The Watchmaker’s Hand
By Jeffery Deaver
HarperCollins 464pp £22
Lincoln Rhyme, the paralysed detective familiar from many of Jeffery Deaver’s novels, becomes involved in a battle of wits and wills with a man determined to kill him. Full of fascinating information on subjects as different as horology, chemistry, philology and ornithology, as well as the management of building sites, the story is efficiently constructed, enabling readers to join Rhyme in his efforts to understand what is going on. His wife, Amelia Sachs, an expert crime-scene analyst, not only does the legwork that he’s incapable of but also provides some emotional warmth in her interactions with other characters. And an absolutely heroic crane driver lifts the spirits.
The Leftover Woman
By Jean Kwok
Viper 288pp £14.99
This is a story of two women. Jasmine is twice a victim of China’s now-abandoned one-child policy. Taken in by her grandmother as a baby and resented by her ‘parents’, who had to pretend she was the twin of their beloved son, she had a hellish upbringing. Married off at fourteen to a man working in government, she gave birth to a daughter she was told did not survive. Now, having fled her brutal husband, she is working in New York as an illegal immigrant and hiding both her beauty and her extraordinary artistic talent. The other woman is Rebecca, a rich New York publisher, wife of multilingual Brandon and adoptive mother of Fiona, a Chinese child. The tough realities of life as an immigrant are well described. As the fates of the two women intertwine, secrets are blown open and violence disfigures their lives, all the characters discover the need for authenticity.
Gaslight
By Femi Kayode
Raven 400pp £16.99
Dr Philip Taiwo, the psychologist introduced in Femi Kayode’s first novel, Lightseekers, moved his family from San Francisco to Lagos after experiencing shocking racism. But Nigeria (described by one of the characters as the most corrupt country on earth) turns out not to be the ‘home’ they hoped it would be. Philip’s wife is a professor of law; their two teenage sons are finding ways to fit in, but their fifteen-year-old daughter, Lara, discovers that discrimination and bullying are not confined to the West. Philip, who worked with the San Francisco police, is introduced by his sister to the elders of her Pentecostal church. Its bishop has been arrested for the murder of his wife and the elders hope Philip can clear his name. Philip is accustomed to more evidence-based investigative work than he faces here, but he buckles down, in spite of his dislike of religion and of the super-rich, super-powerful, beautifully dressed, private-plane-using bishop.

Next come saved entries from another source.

(** The degrees of freedom of a feedback packet are within its arrays. *)
Definition dof_ok (fb : FeedbackPacket) : Prop := 0 <= fp_arm_dof fb <= 8 /\ 0 <= fp_hand_dof fb <= 4.

Lemma side_reference_ok env c fb sc :
  shaped fb -> dof_ok fb -> exists b cmd, side_reference env c fb sc = Ok (b, cmd).
Proof.
  intros (L1 & L2 & L3 & L4 & L5 & L6) [Ha Hh]. unfold side_reference. cbv zeta.
  assert (Hal : exists b,
    (if bool_decide (Z.of_nat (length (rs_response (arm_state (ct_robot_state c)))) <= fp_arm_dof fb)
        && bool_decide (Z.of_nat (length (rs_response (hand_state (ct_robot_state c)))) <= fp_hand_dof fb)
     then
       al ← aligned_joints (bi_engage_max_error_rad (le_bi env)) (rs_response (arm_state (ct_robot_state c))) 0 (fp_arm_pos fb);
       if al : bool
       then aligned_joints (bi_engage_max_error_gripper (le_bi env)) (rs_response (hand_state (ct_robot_state c))) 0 (fp_hand_pos fb)
       else Ok false
     else Ok false) = Ok b).
  { case_bool_decide as H1; cbn [andb]; [|by eexists]. case_bool_decide as H2; [|by eexists].
    match goal with |- context [aligned_joints ?t ?js 0 (fp_arm_pos fb)] =>
      destruct (aligned_joints_ok t js 0 (fp_arm_pos fb)) as [[] ->] end; [lia| |by eexists].
    cbn [mbind outcome_bind]. apply aligned_joints_ok. lia. }
  destruct Hal as [b ->]. cbn [mbind outcome_bind].
  destruct (assign_words_ok (fp_arm_pos fb) (fp_arm_dof fb)) as [l1 ->]; [lia|].
  destruct (assign_words_ok (fp_hand_pos fb) (fp_hand_dof fb)) as [l2 ->]; [lia|].
  destruct (assign_words_ok (fp_arm_tau fb) (fp_arm_dof fb)) as [l3 ->]; [lia|].
  destruct (assign_words_ok (fp_hand_tau fb) (fp_hand_dof fb)) as [l4 ->]; [lia|].
  by eexists _, _.
Qed.
(* ===== verification/FollowerApp.v ===== *)
(** * FollowerApp: the bimanual follower program

    [src/src/apps/wifi_bimanual_follower.cpp]: shared state, control handlers,
    packet callbacks, the pose moves run by detached threads, and one iteration of
    the main loop. As in [LeaderApp], a loop body, a handler and a callback are one
    step each; a detached move is started by a step and finishes in a later one.
    [FollowerThreads] refines these steps into single accesses. *)

From Stdlib Require Import SpecFloat.
From S2P Require Import Prelude Float64 Crc32 Wire Packets PacketCodec TeleopStateBuffer Safety LinkCheck.
From S2P Require Import RuntimeControl Udp Dynamics RobotState Control NumParse AppCommon.
From stdpp Require Import gmap pretty.

Open Scope Z_scope.

(** ** Settings *)

Record FeedbackSettings := mkFeedbackSettings {
  fs_enabled : bool;
  fs_target_ip : string;
  fs_right_port : Z;
  fs_left_port : Z;
  fs_require_wired : bool;
  fs_allow_loopback : bool;
  fs_min_link_speed_mbps : Z;
  fs_link_recheck_s : double;
}.

(** The member initialisers. *)
Definition feedback_settings_default : FeedbackSettings :=
  mkFeedbackSettings false "127.0.0.1" 50400 50401 true false 100 d1.

Record FollowerEnv := mkFollowerEnv {
  fe_mock : bool;
  fe_rate_hz : double;
  fe_fb : FeedbackSettings;
  fe_publish_telemetry : bool;
  fe_telemetry_rate_hz : double;
  fe_gravity_ff : bool;
  fe_gravity_ff_scale : double;
}.

(** ** State *)

(** One arm. The controller is absent in mock mode. *)
Record FollowerSide := mkFollowerSide {
  fo_buffer : TeleopStateBuffer;
  fo_safety : SafetyManager;
  fo_limiter : RateLimiter;
  fo_control : option Control;
}.

(** A pose move running in its own thread. *)
Inductive Move := MoveRecover | MoveInit | MoveGoto (p : PoseTargets).

Record FollowerApp := mkFollowerApp {
  fa_keep_running : bool;
  fa_init_requested : bool;
  fa_init_in_progress : bool;
  fa_recover_requested : bool;
  fa_recover_in_progress : bool;
  fa_goto_requested : bool;
  fa_goto_in_progress : bool;
  fa_goto_target : list double;
  fa_right : FollowerSide;
  fa_left : FollowerSide;
  fa_moves : list Move;                  (* threads not finished yet *)
  fa_fb_link : LinkInfo;
  fa_fb_link_ok : bool;
  fa_fb_seq : Z;
  fa_next_link_check : Z;
  fa_publisher : TelemetryPublisher;
  fa_next_telemetry : Z;
}.
(** Members of one arm's packet. *)
Lemma side_feedback_spec env side hold sys seq ok a s :
  let p := side_feedback env side hold sys seq ok a s in
  let st := sm_state (fo_safety s) in
  feedback_decode_and_validate p = (true, p) /\ fp_seq p = seq /\ fp_arm_side p = arm_side_u8 side /\
  (fp_enabled p <> 0 <-> st = ACTIVE) /\ (fp_estop p <> 0 <-> st = ESTOP) /\ fp_safety_state p = safety_state_u8 st /\
  (fp_link_ok p <> 0 <-> ok = true) /\ 0 <= fp_arm_dof p <= 8 /\ 0 <= fp_hand_dof p <= 4 /\
  (forall t, tsb_get_latest (fo_buffer s) = Some t ->
     fp_mode p = tp_mode t /\ fp_echo_cmd_seq p = tp_seq t /\ fp_echo_cmd_send_time_ns p = tp_send_time_ns t) /\
  (forall c, has_arms env a = true -> fo_control s = Some c ->
     let arm := rs_response (arm_state (ct_robot_state c)) in
     (length arm <= 8)%nat ->
     fp_arm_dof p = Z.of_nat (length arm) /\
     fp_arm_pos p = pad 8 (map (fun j => bits_of_double (js_position j)) arm) /\
     fp_arm_vel p = pad 8 (map (fun j => bits_of_double (js_velocity j)) arm) /\
     fp_arm_tau p = pad 8 (map (fun j => bits_of_double (js_effort j)) arm)).
Proof.
  cbv zeta. unfold side_feedback, feedback_packet. destruct (reported env a s) as [arm hand] eqn:Erep.
  set (q := mkFeedbackPacket _ _ _ seq _ _ _ _ _ _ _ _ _ _ _ _ _ _ _ _ _ _ _).
  assert (Sq : shaped q) by exact (fill_feedback_shaped side _ (sm_state (fo_safety s)) ok _ _ hold arm hand).
  pose proof (feedback_encode_accepts sys q Sq) as Hacc.
  assert (Se : shaped (feedback_encode sys q)) by exact Sq.
  destruct (feedback_decode_spec _ Se) as [D2 D1]. apply D1 in Hacc.
  split; [by destruct (feedback_decode_and_validate _); simpl in *; subst|].
  split; [done|]. split; [done|].
  split; [cbn; by case_decide|]. split; [cbn; by case_decide|]. split; [done|].
  split; [cbn; by destruct ok|]. split; [cbn; lia|]. split; [cbn; lia|]. split.
  - intros t Ht. cbn. by rewrite Ht.
  - intros c Ha Hc Hlen. unfold reported in Erep. rewrite Ha, Hc in Erep. injection Erep as <- <-.
    cbn. rewrite Nat.min_l by done. by rewrite !take_ge by done.
Qed.
Lemma feedback_alone i a :
  let r := fa_right a in let l := fa_left a in
  alone (feedback_prog env i (tsb_get_latest (fo_buffer r)) (tsb_get_latest (fo_buffer l))
           (sm_state (fo_safety r)) (sm_state (fo_safety l))) a =
    '(a', f) ← serve_feedback env i a; Ok (a', feedback_label f, f).
Proof.
  cbv zeta. unfold feedback_prog, serve_feedback. destruct (fs_enabled _); [|done].
  rewrite alone_bind, alone_act. destruct (recheck_link env i a) as [b| |] eqn:E; cbn [observed mbind outcome_bind]; [|done|done].
  apply recheck_link_inv in E as (link & ok & next & ->). rewrite alone_load.
  change (fa_right a) with (fa_right (set_feedback link ok (fa_fb_seq a) next a)).
  change (fa_left a) with (fa_left (set_feedback link ok (fa_fb_seq a) next a)).
  rewrite reported_alone, !alone_load, alone_act. done.
Qed.

Definition telemetry_label (d : option (list Z)) : list FLabel := match d with Some d => [LTelemetry d] | None => [] end.

Lemma telemetry_alone i a :
  alone (telemetry_prog env i (sm_state (fo_safety (fa_right a))) (sm_state (fo_safety (fa_left a)))) a =
    '(a', d) ← serve_ftelemetry env i a; Ok (a', telemetry_label d, d).
Proof.
  unfold telemetry_prog, serve_ftelemetry, follower_telemetry. rewrite alone_load. destruct (_ && _); [|done].
  rewrite alone_load.
  assert (Hpub : forall rows, alone (Act (fun a0 => '(a', d) ← publish_telemetry env (telemetry_packet env i
      (sm_state (fo_safety (fa_right a))) (sm_state (fo_safety (fa_left a))) rows) a0;
      Ok (a', match d with Some d => [LTelemetry d] | None => [] end, d)) Done) a =
    '(a', d) ← publish_telemetry env (telemetry_packet env i
      (sm_state (fo_safety (fa_right a))) (sm_state (fo_safety (fa_left a))) rows) a; Ok (a', telemetry_label d, d)).
  { intros rows. rewrite alone_act. by destruct (publish_telemetry _ _ a) as [[a' [d|]]| |]. }
  destruct (fo_control (fa_right a)) as [cr|] eqn:Er; [destruct (fo_control (fa_left a)) as [cl|] eqn:El|].
  - rewrite bool_decide_true by (split; by eexists). rewrite alone_bind.
    rewrite (responses_alone RIGHT a cr), (responses_alone LEFT a cl), (references_alone RIGHT a cr),
      (references_alone LEFT a cl) by done.
    unfold compute. rewrite alone_act. unfold side_rows, arm_of, hand_of. cbv zeta.
    destruct (arm_rows 16 _ _ _ _) as [rr| |]; cbn [observed mbind outcome_bind]; [|done|done].
    destruct (arm_rows _ _ _ _ _) as [rl| |]; cbn [observed mbind outcome_bind]; [|done|done].
    rewrite Hpub. by destruct (publish_telemetry _ _ a) as [[a' d]| |].
  - rewrite bool_decide_false by (intros [_ [? ?]]; congruence). rewrite alone_bind, alone_ret. cbn [mbind outcome_bind].
    rewrite Hpub. by destruct (publish_telemetry _ _ a) as [[a' d]| |].
  - rewrite bool_decide_false by (intros [[? ?] _]; congruence). rewrite alone_bind, alone_ret. cbn [mbind outcome_bind].
    rewrite Hpub. by destruct (publish_telemetry _ _ a) as [[a' d]| |].
Qed.
(* ===== verification/Ik.v ===== *)
(** * Ik: the inverse-kinematics solver

    [src/src/ik/openarm_pinocchio_ik.cpp]: damped least squares with clamped task
    steps, null-space posture control and joint limits. Pinocchio (the robot
    model and its kinematics) and Eigen (vectors and matrices) are third-party
    code and stay parameters; modelled are the solver's own state, its loop with
    the exits, the order of the operations and the joint bookkeeping. *)

From S2P Require Import Prelude Float64 Dynamics.

Open Scope Z_scope.

(** ** The libraries *)

(** A robot model with the algorithms the solver runs on it. Positions are
    [x, y, z], quaternions [x, y, z, w], task errors three translational and
    three rotational entries. *)
Record Pinocchio := mkPinocchio {
  pin_pose : Type;
  pin_nv : nat;
  pin_neutral : list double;
  pin_lower : list double;                                 (* lowerPositionLimit *)
  pin_upper : list double;
  pin_frame_id : string -> option nat;                     (* existFrame, getFrameId *)
  pin_joint_id : string -> option nat;                     (* existJointName, getJointId *)
  pin_idx_q : nat -> nat;                                  (* joints[id].idx_q() *)
  pin_placement : list double -> nat -> pin_pose;          (* forward kinematics, oMf[id] *)
  pin_translation : pin_pose -> list double;
  pin_quaternion : pin_pose -> list double;
  pin_se3 : list double -> list double -> pin_pose;        (* quaternion, translation *)
  pin_error : pin_pose -> pin_pose -> list double;         (* log6(current.actInv(desired)) *)
  pin_jacobian : list double -> nat -> Matrix;
  pin_difference : list double -> list double -> list double;
  pin_integrate : list double -> list double -> list double;
}.

(** Vectors of the linear-algebra library. *)
Record EigenVec := mkEigenVec {
  v_norm : list double -> double;
  v_normalized : list double -> list double;
  v_scale : list double -> double -> list double;
  v_add : list double -> list double -> list double;
  m_vec : Matrix -> list double -> list double;
  m_add_diagonal : Matrix -> double -> Matrix;
  m_ldlt_solve : Matrix -> list double -> list double;
}.

(** ** State *)

Record IKParams := mkIKParams {
  max_iterations : Z;
  convergence_tol_m : double;
  convergence_tol_rad : double;
  damping : double;
  max_dq_norm : double;
  max_task_step_m : double;
  max_task_step_rad : double;
  nullspace_enabled : bool;
  nullspace_posture_gain : double;
  position_weight : double;
  orientation_weight : double;
}.

(** The member initialisers. *)
Definition ik_params_default : IKParams :=
  mkIKParams 20 (dlit 5 3) (dlit 5 2) (dlit 5 2) (dlit 5 2) (dlit 2 2) (dlit 1 1) true (dlit 5 2) d1 (dlit 1 1).

Record OpenArmPinocchioIK := mkIK {
  ik_params : IKParams;
  ik_ee_id : nat;
  ik_joint_ids : list nat;
}.

Definition set_params (p : IKParams) (k : OpenArmPinocchioIK) : OpenArmPinocchioIK :=
  mkIK p (ik_ee_id k) (ik_joint_ids k).

Definition with_orientation_weight (w : double) (k : OpenArmPinocchioIK) : OpenArmPinocchioIK :=
  let p := ik_params k in
  set_params (mkIKParams (max_iterations p) (convergence_tol_m p) (convergence_tol_rad p) (damping p)
    (max_dq_norm p) (max_task_step_m p) (max_task_step_rad p) (nullspace_enabled p)
    (nullspace_posture_gain p) (position_weight p) w) k.

(** The constructor: names are looked up in the model. *)
Fixpoint ik_joints (pin : Pinocchio) (names : list string) : outcome (list nat) :=
  match names with
  | [] => Ok []
  | n :: names' =>
      match pin_joint_id pin n with
      | Some j => js ← ik_joints pin names'; Ok (j :: js)
      | None => Throw ("Joint not found in model: " +:+ n)
      end
  end.

Definition ik_new (pin : Pinocchio) (ee_link_name : string) (joint_names : list string) : outcome OpenArmPinocchioIK :=
  match pin_frame_id pin ee_link_name with
  | None => Throw ("End-effector frame not found: " +:+ ee_link_name)
  | Some ee => js ← ik_joints pin joint_names; Ok (mkIK ik_params_default ee js)
  end.

Section solver.
Context (pin : Pinocchio) (la : EigenOps) (ve : EigenVec) (pow : double -> double -> double).

(** ** Joint bookkeeping *)

(** [q[i] = x] of a vector. *)
Definition vset (q : list double) (i : nat) (x : double) : outcome (list double) :=
  if decide (i < length q)%nat then Ok (set_nth i x q) else Undef.

(** [q[idx_q(joint i)] = src[i]] for the controlled joints, from joint [i] on. *)
Fixpoint write_config (ids : list nat) (i : nat) (src q : list double) : outcome (list double) :=
  match ids with
  | [] => Ok q
  | jid :: ids' =>
      x ← vget src i;
      q ← vset q (pin_idx_q pin jid) x;
      write_config ids' (S i) src q
  end.

(** [out[i] = q[idx_q(joint i)]]. *)
Fixpoint read_config (ids : list nat) (i : nat) (q out : list double) : outcome (list double) :=
  match ids with
  | [] => Ok out
  | jid :: ids' =>
      x ← vget q (pin_idx_q pin jid);
      out ← vset out i x;
      read_config ids' (S i) q out
  end.

Definition compute_fk_pose (k : OpenArmPinocchioIK) (q_in : list double) : outcome (list double * list double) :=
  q ← write_config (ik_joint_ids k) 0 q_in (pin_neutral pin);
  let oMf := pin_placement pin q (ik_ee_id k) in
  Ok (pin_translation pin oMf, pin_quaternion pin oMf).

Definition compute_fk (k : OpenArmPinocchioIK) (q_in : list double) : outcome (list double) :=
  '(pos, _) ← compute_fk_pose k q_in; Ok pos.

(** ** One iteration *)

(** A part of the task error, shortened to a maximal norm. *)
Definition clamp_norm (lim : double) (e : list double) : list double :=
  if (v_norm ve e >? lim)%D then v_scale ve (v_normalized ve e) lim else e.

(** The weighted task step. *)
Definition task_step (p : IKParams) (err : list double) : list double :=
  v_scale ve (clamp_norm (max_task_step_m p) (take 3 err)) (position_weight p)
  ++ v_scale ve (clamp_norm (max_task_step_rad p) (drop 3 err)) (orientation_weight p).

(** Joint limits: [std::max(lower, std::min(upper, q))]. *)
Definition clamp_config (q : list double) : list double :=
  zip_with (fun lu x => dmax lu.1 (dmin lu.2 x)) (zip (pin_lower pin) (pin_upper pin)) q.

Definition ik_step (k : OpenArmPinocchioIK) (anchor : option (list double)) (q err : list double)
    : outcome (list double) :=
  let p := ik_params k in
  let J := pin_jacobian pin q (ik_ee_id k) in
  let JJT := m_add_diagonal ve (m_mul la J (m_transpose la J)) (pow (damping p) (d_of_Z 2)) in
  let dq := m_vec ve (m_transpose la J) (m_ldlt_solve ve JJT (task_step p err)) in
  dq ←
    match (if nullspace_enabled p then anchor else None) with
    | Some a =>
        q_a ← write_config (ik_joint_ids k) 0 a (pin_neutral pin);
        let post_err := pin_difference pin q q_a in
        let J_pinv := m_mul la (m_transpose la J) (m_inverse la JJT) in
        let N := m_sub la (m_identity la (pin_nv pin)) (m_mul la J_pinv J) in
        Ok (v_add ve dq (m_vec ve N (v_scale ve post_err (nullspace_posture_gain p))))
    | None => Ok dq
    end;
  Ok (clamp_config (pin_integrate pin q (clamp_norm (max_dq_norm p) dq))).

(** ** The solver *)

(** The error norms at a configuration. *)
Definition ik_errors (k : OpenArmPinocchioIK) (des : pin_pose pin) (q : list double) : list double * double * double :=
  let err := pin_error pin (pin_placement pin q (ik_ee_id k)) des in
  (err, v_norm ve (take 3 err), v_norm ve (drop 3 err)).

(** At most [n] iterations: the last configuration, the last position error and
    whether the solver converged. *)
Fixpoint ik_iterate (n : nat) (k : OpenArmPinocchioIK) (des : pin_pose pin) (anchor : option (list double))
    (q : list double) (final_err_pos : double) : outcome (list double * double * bool) :=
  match n with
  | O => Ok (q, final_err_pos, false)
  | S n' =>
      let '(err, ep, eo) := ik_errors k des q in
      if (ep <? convergence_tol_m (ik_params k))%D && (eo <? convergence_tol_rad (ik_params k))%D
      then Ok (q, ep, true)
      else q ← ik_step k anchor q err; ik_iterate n' k des anchor q ep
  end.

(** The result flag and [out_q]. *)
Definition solve_pose (k : OpenArmPinocchioIK) (target_pos target_quat q_seed out_q : list double)
    (anchor : option (list double)) : outcome (bool * list double) :=
  q ← write_config (ik_joint_ids k) 0 q_seed (pin_neutral pin);
  let des := pin_se3 pin target_quat target_pos in
  '(q, ep, success) ← ik_iterate (Z.to_nat (max_iterations (ik_params k))) k des anchor q d0;
  out ← read_config (ik_joint_ids k) 0 q out_q;
  Ok (success || (ep <? convergence_tol_m (ik_params k) * d_of_Z 5)%D, out).

(** Position only: the orientation weight is 0 during the call. *)
Definition solve (k : OpenArmPinocchioIK) (target_pos q_seed out_q : list double) (anchor : option (list double))
    : outcome (OpenArmPinocchioIK * (bool * list double)) :=
  let old_ori_weight := orientation_weight (ik_params k) in
  let k := with_orientation_weight d0 k in
  res ← solve_pose k target_pos [d0; d0; d0; d1] q_seed out_q anchor;
  Ok (with_orientation_weight old_ori_weight k, res).
End solver.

The investigation that follows is horrifying, frightening and ultimately successful, revealing not only outrageous corruption and revolting violence but also brutal misogyny.
The Running Grave
By Robert Galbraith
Sphere 960pp £25
J K Rowling, who writes her Cormoran Strike and Robin Ellacott crime novels under the pseudonym Robert Galbraith, has always excelled at producing stories of mistreated and unhappy people triumphing over their tormentors. This time she sets the story within a cult, whose leading members prey on the unhappy, the impressionable and the weak. They want their victims to have unfettered access to money and they like to have large numbers of attractive young (often very young) women on hand for their sexual pleasure. Their activities are cloaked in the kind of pseudo-religious mishmash that is typically found in such organisations. Strike and Robin become involved when the parents of an autistic young man employ them to free him from the cult. The heroic Robin volunteers to go undercover as a neophyte and the account of her travails is brilliantly effective. Galbraith’s narrative skills are stretched across the enormous length of this novel and her decision to render much of the dialogue phonetically not only interrupts the flow but also adds an unattractive air of contempt to her portrayal of both upper- and lower-middle-class characters. But her loathing of the manipulation of the vulnerable and of the self-indulgent, self-deluding nature of cult leaders is entirely understandable.